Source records
__________________________________________________

Lemma last_same b0 b : same_block b0 b -> match last (instrs b0), last (instrs b) with
  | Some i0, Some i => same_instr i0 i
  | None, None => True
  | _, _ => False end.
Proof.
  intros [_ _ H]. rewrite !last_lookup, <- (Forall2_length _ _ _ H). set (k := pred _).
  destruct (instrs b0 !! k) as [i0|] eqn:E0.
  - by destruct (Forall2_lookup_l _ _ _ _ _ H E0) as (i&->&Hi).
  - destruct (instrs b !! k) as [i|] eqn:E; [|done]. destruct (Forall2_lookup_r _ _ _ _ _ H E) as (i0&?&_). congruence.
Qed.

Definition same_blocks (bs0 bs : list Blk) : Prop := Forall2 same_block bs0 bs.
Lemma view_blocks f0 f : same_blocks (blocks f0) (blocks f) -> map b_block (view f) = map b_block (view f0).
Proof.
  unfold view. rewrite !map_map. intros H. induction H as [|b0 b l0 l [Hb _ _] _ IH]; [done|]. cbn [map].
  f_equal; [exact Hb|exact IH].
Qed.
Lemma position_blocks (v v' : FunctionView) p : map b_block v = map b_block v' -> position v p = position v' p.
Proof.
  assert (E : forall v : FunctionView, position v p = fst <$> list_find (fun q => q = p) (map b_block v)).
  { intros u. unfold position. rewrite list_find_fmap. by destruct (list_find _ u) as [[]|]. }
  intros H. by rewrite !E, H.
Qed.
Lemma target_blocks (v v' : FunctionView) t : map b_block v = map b_block v' -> target_position v t = target_position v' t.
Proof. intros H. destruct t as [|[]|]; cbn; try done; by apply position_blocks. Qed.

Section same.
Context (f0 f : Func) (Hf : same_blocks (blocks f0) (blocks f)).
(* ===== verification/Debloat.v ===== *)
(** * Functions that are never used: src/pass/debloat.{h,cpp}

    The constructor of the pass collects the functions that the call graph reaches from the
    initialization and finalization of the modules, the entry point, the functions whose address is
    taken, the targets of links in code, and functions with special names.  The visit of a module
    removes the other functions from its list. *)

From S2P Require Import Prelude Range ChunkList Graph Call Chunk Mutator.

Module DebloatPass.

(** ** Lookups in a module *)
Definition find_view (m : ModuleView) (f : ptr) : res FunctionView :=
  match list_find (fun F => function F = f) (functions m) with Some (_, F) => Ok F | None => Err Undefined end.
(** The functions of a module, as lists of chunks see them *)
Definition chunk_view (m : ModuleView) : ChunkView := {|
  v_address f := F ← find_view m f; Ok (_start (range F));
  v_range f := F ← find_view m f; Ok (range F);
  v_name f := match find_view m f with Ok F => hd ""%string (names F) | Err _ => ""%string end;
  v_cast _ := true |}.
(** [CIter::spatial(module->getFunctionList())->findContaining(address)] *)
Definition findContaining (m : ModuleView) (address : Z) : res (option ptr) :=
  s ← ChunkList.add_all (chunk_view m) [] (map function (functions m));
  SpatialChunkList.findContaining (chunk_view m) s address.
Definition hasName (F : FunctionView) (n : string) : bool := bool_decide (n ∈ names F).

(** ** Marking *)
Fixpoint insert_nodes (g : CallGraph) (order : list nat) (used : gset ptr) : res (gset ptr) :=
  match order with
  | [] => Ok used
  | i :: order => n ← vec_at (nodeList g) i; insert_nodes g order ({[getFunction n]} ∪ used)
  end.
Definition markTreeAsUsed (g : CallGraph) (used : gset ptr) (root : ptr) : res (gset ptr) :=
  if bool_decide (root ∈ used) then Ok used
  else
    n ← getNode g root;
    orders ← Preorder g (id n); order ← first_order orders;
    insert_nodes g order used.
Fixpoint mark_all (g : CallGraph) (used : gset ptr) (roots : list ptr) : res (gset ptr) :=
  match roots with [] => Ok used | r :: roots => used ← markTreeAsUsed g used r; mark_all g used roots end.
(** [assert(f); markTreeAsUsed(f);] *)
Definition mark_found (g : CallGraph) (used : gset ptr) (f : option ptr) : res (gset ptr) :=
  match f with Some f => markTreeAsUsed g used f | None => Err AssertFail end.

(** *** The dynamic section *)
Definition relocated (m : ModuleView) (r : option RelocView) : res (option ptr) :=
  match r with
  | None => Err NullDeref
  | Some r =>
    if negb (r_addend r =? 0) then findContaining m (u64 (r_addend r))
    else match r_symbol r with Some a => findContaining m a | None => Ok None end
  end.
Fixpoint pointer_loop (fuel : nat) (g : CallGraph) (m : ModuleView) (l : gmap Z RelocView) (start size sz : Z)
    (used : gset ptr) : res (gset ptr) :=
  match fuel with
  | O => Err OutOfFuel
  | S fuel =>
    if sz <? size then
      f ← relocated m (l !! add64 start sz);
      used ← mark_found g used f;
      pointer_loop fuel g m l start size (add64 sz 8) used
    else Ok used
  end.
Definition useFromPointerArray (g : CallGraph) (start size : Z) (m : ModuleView) (used : gset ptr) : res (gset ptr) :=
  if (start =? 0) || (size =? 0) then Ok used
  else match relocList m with
       | None => Ok used
       | Some l => pointer_loop (S (S (Z.to_nat (size / 8)))) g m l start size 0 used
       end.

Definition DT_INIT : Z := 12.
Definition DT_FINI : Z := 13.
Definition DT_INIT_ARRAY : Z := 25.
Definition DT_FINI_ARRAY : Z := 26.
Definition DT_INIT_ARRAYSZ : Z := 27.
Definition DT_FINI_ARRAYSZ : Z := 28.
Record Arrays := mkArrays { initArray : Z; finiArray : Z; initArraySz : Z; finiArraySz : Z }.
Definition set_array (a : Arrays) (tag v : Z) : Arrays :=
  if tag =? DT_INIT_ARRAY then mkArrays v (finiArray a) (initArraySz a) (finiArraySz a)
  else if tag =? DT_FINI_ARRAY then mkArrays (initArray a) v (initArraySz a) (finiArraySz a)
  else if tag =? DT_INIT_ARRAYSZ then mkArrays (initArray a) (finiArray a) v (finiArraySz a)
  else if tag =? DT_FINI_ARRAYSZ then mkArrays (initArray a) (finiArray a) (initArraySz a) v
  else a.
Fixpoint dynamic_loop (g : CallGraph) (m : ModuleView) (dyn : list (Z * Z)) (a : Arrays) (used : gset ptr) :
    res (Arrays * gset ptr) :=
  match dyn with
  | [] => Ok (a, used)
  | (tag, v) :: dyn =>
    if tag =? 0 then Ok (a, used)
    else
      used ← (if (tag =? DT_INIT) || (tag =? DT_FINI) then f ← findContaining m v; mark_found g used f else Ok used);
      dynamic_loop g m dyn (set_array a tag v) used
  end.
Definition use_dynamic (g : CallGraph) (m : ModuleView) (used : gset ptr) : res (gset ptr) :=
  match dynamic m with
  | None => Ok used
  | Some dyn =>
    '(a, used) ← dynamic_loop g m dyn (mkArrays 0 0 0 0) used;
    used ← useFromPointerArray g (initArray a) (initArraySz a) m used;
    useFromPointerArray g (finiArray a) (finiArraySz a) m used
  end.
Fixpoint useFromDynamicInitFini (g : CallGraph) (ms : list ModuleView) (used : gset ptr) : res (gset ptr) :=
  match ms with [] => Ok used | m :: ms => used ← use_dynamic g m used; useFromDynamicInitFini g ms used end.

(** *** Entry point, indirect calls, links and names *)
Definition useFromEntry (g : CallGraph) (p : ProgramView) (used : gset ptr) : res (gset ptr) :=
  mark_found g used (entryPoint p).
(** The set is traversed in the order of the pointers. *)
Definition useFromIndirectCallee (g : CallGraph) (arch_aarch64 : bool) (p : ProgramView) (used : gset ptr) : res (gset ptr) :=
  l ← IndirectCalleeList.new arch_aarch64 p;
  mark_all g used (merge_sort Z.le (elements l)).

Definition use_link (g : CallGraph) (i : InstrView) (used : gset ptr) : res (gset ptr) :=
  match i_link i with
  | Some (ToFunction f) => markTreeAsUsed g used f
  | Some (ToInstruction f) => mark_found g used f
  | Some (ToPLT (Some t)) => if t_function t then markTreeAsUsed g used (t_chunk t) else Ok used
  | _ => Ok used
  end.
Fixpoint use_links (g : CallGraph) (l : list InstrView) (used : gset ptr) : res (gset ptr) :=
  match l with [] => Ok used | i :: l => used ← use_link g i used; use_links g l used end.
Definition code (p : ProgramView) : list InstrView := concat (concat (map blocks (all_functions p))).
Definition useFromCodeLinks (g : CallGraph) (p : ProgramView) (used : gset ptr) : res (gset ptr) :=
  use_links g (code p) used.

Definition special_names : list string := ["_start2"; "ifunc_resolver"; "egalito_runtime_init"].
Definition gs_names : list string :=
  ["egalito_pthread_create"; "egalito_sigaction"; "egalito_signal_handler"; "egalito_jit_gs_setup_thread";
   "egalito_hook_jit_fixup"; "egalito_hook_jit_fixup_return"; "egalito_hook_jit_reset_on_syscall";
   "egalito_hook_after_clone_syscall"].
Definition use_name (g : CallGraph) (use_gs : bool) (F : FunctionView) (used : gset ptr) : res (gset ptr) :=
  used ← (if existsb (hasName F) special_names then markTreeAsUsed g used (function F) else Ok used);
  if use_gs && existsb (hasName F) gs_names then markTreeAsUsed g used (function F) else Ok used.
Fixpoint useFromSpecialName (g : CallGraph) (use_gs : bool) (l : list FunctionView) (used : gset ptr) : res (gset ptr) :=
  match l with [] => Ok used | F :: l => used ← use_name g use_gs F used; useFromSpecialName g use_gs l used end.

(** The constructor; [use_gs] is [isFeatureEnabled("EGALITO_USE_GS")]. *)
Definition new (arch_aarch64 use_gs : bool) (p : ProgramView) : res (CallGraph * gset ptr) :=
  g ← construct p;
  used ← useFromDynamicInitFini g (modules p) ∅;
  used ← useFromEntry g p used;
  used ← useFromIndirectCallee g arch_aarch64 p used;
  used ← useFromCodeLinks g p used;
  used ← useFromSpecialName g use_gs (all_functions p) used;
  Ok (g, used).

(** ** The visit of a module

    The loop goes from [begin()] to the [end()] of the vector at its start; a removal moves the
    later elements and leaves the iterator where it is.  To read past the elements that are
    left is undefined. *)
Fixpoint remove_loop (used : gset ptr) (m : ChunkMutator) (n i : nat) : M unit :=
  match n with
  | O => mret tt
  | S n =>
    l ← children_at (chunk m);
    match iterable l !! i with
    | None => fail Undefined
    | Some f =>
      (if bool_decide (f ∈ used) then mret tt else ChunkMutator.remove m f);;
      remove_loop used m n (S i)
    end
  end.
Definition visit_Module (used : gset ptr) (functionList : ptr) : M unit :=
  l ← children_at functionList;
  ChunkMutator.temporary (mkMutator functionList true) (fun m => remove_loop used m (length (iterable l)) 0).
End DebloatPass.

__________________________________________________

* TASK DETAILS *
Word for word, restate the lines of the data above that fall between the line holding "mark_found g used (entryPoint p)." and the line holding "(** The constructor;", inclusive, and no other lines.

* RESULT FOR THIS TASK *
  mark_found g used (entryPoint p).
(** The set is traversed in the order of the pointers. *)
Definition useFromIndirectCallee (g : CallGraph) (arch_aarch64 : bool) (p : ProgramView) (used : gset ptr) : res (gset ptr) :=
  l ← IndirectCalleeList.new arch_aarch64 p;
  mark_all g used (merge_sort Z.le (elements l)).

Definition use_link (g : CallGraph) (i : InstrView) (used : gset ptr) : res (gset ptr) :=
  match i_link i with
  | Some (ToFunction f) => markTreeAsUsed g used f
  | Some (ToInstruction f) => mark_found g used f
  | Some (ToPLT (Some t)) => if t_function t then markTreeAsUsed g used (t_chunk t) else Ok used
  | _ => Ok used
  end.
Fixpoint use_links (g : CallGraph) (l : list InstrView) (used : gset ptr) : res (gset ptr) :=
  match l with [] => Ok used | i :: l => used ← use_link g i used; use_links g l used end.
Definition code (p : ProgramView) : list InstrView := concat (concat (map blocks (all_functions p))).
Definition useFromCodeLinks (g : CallGraph) (p : ProgramView) (used : gset ptr) : res (gset ptr) :=
  use_links g (code p) used.

Definition special_names : list string := ["_start2"; "ifunc_resolver"; "egalito_runtime_init"].
Definition gs_names : list string :=
  ["egalito_pthread_create"; "egalito_sigaction"; "egalito_signal_handler"; "egalito_jit_gs_setup_thread";
   "egalito_hook_jit_fixup"; "egalito_hook_jit_fixup_return"; "egalito_hook_jit_reset_on_syscall";
   "egalito_hook_after_clone_syscall"].
Definition use_name (g : CallGraph) (use_gs : bool) (F : FunctionView) (used : gset ptr) : res (gset ptr) :=
  used ← (if existsb (hasName F) special_names then markTreeAsUsed g used (function F) else Ok used);
  if use_gs && existsb (hasName F) gs_names then markTreeAsUsed g used (function F) else Ok used.
Fixpoint useFromSpecialName (g : CallGraph) (use_gs : bool) (l : list FunctionView) (used : gset ptr) : res (gset ptr) :=
  match l with [] => Ok used | F :: l => used ← use_name g use_gs F used; useFromSpecialName g use_gs l used end.

(** The constructor; [use_gs] is [isFeatureEnabled("EGALITO_USE_GS")]. *)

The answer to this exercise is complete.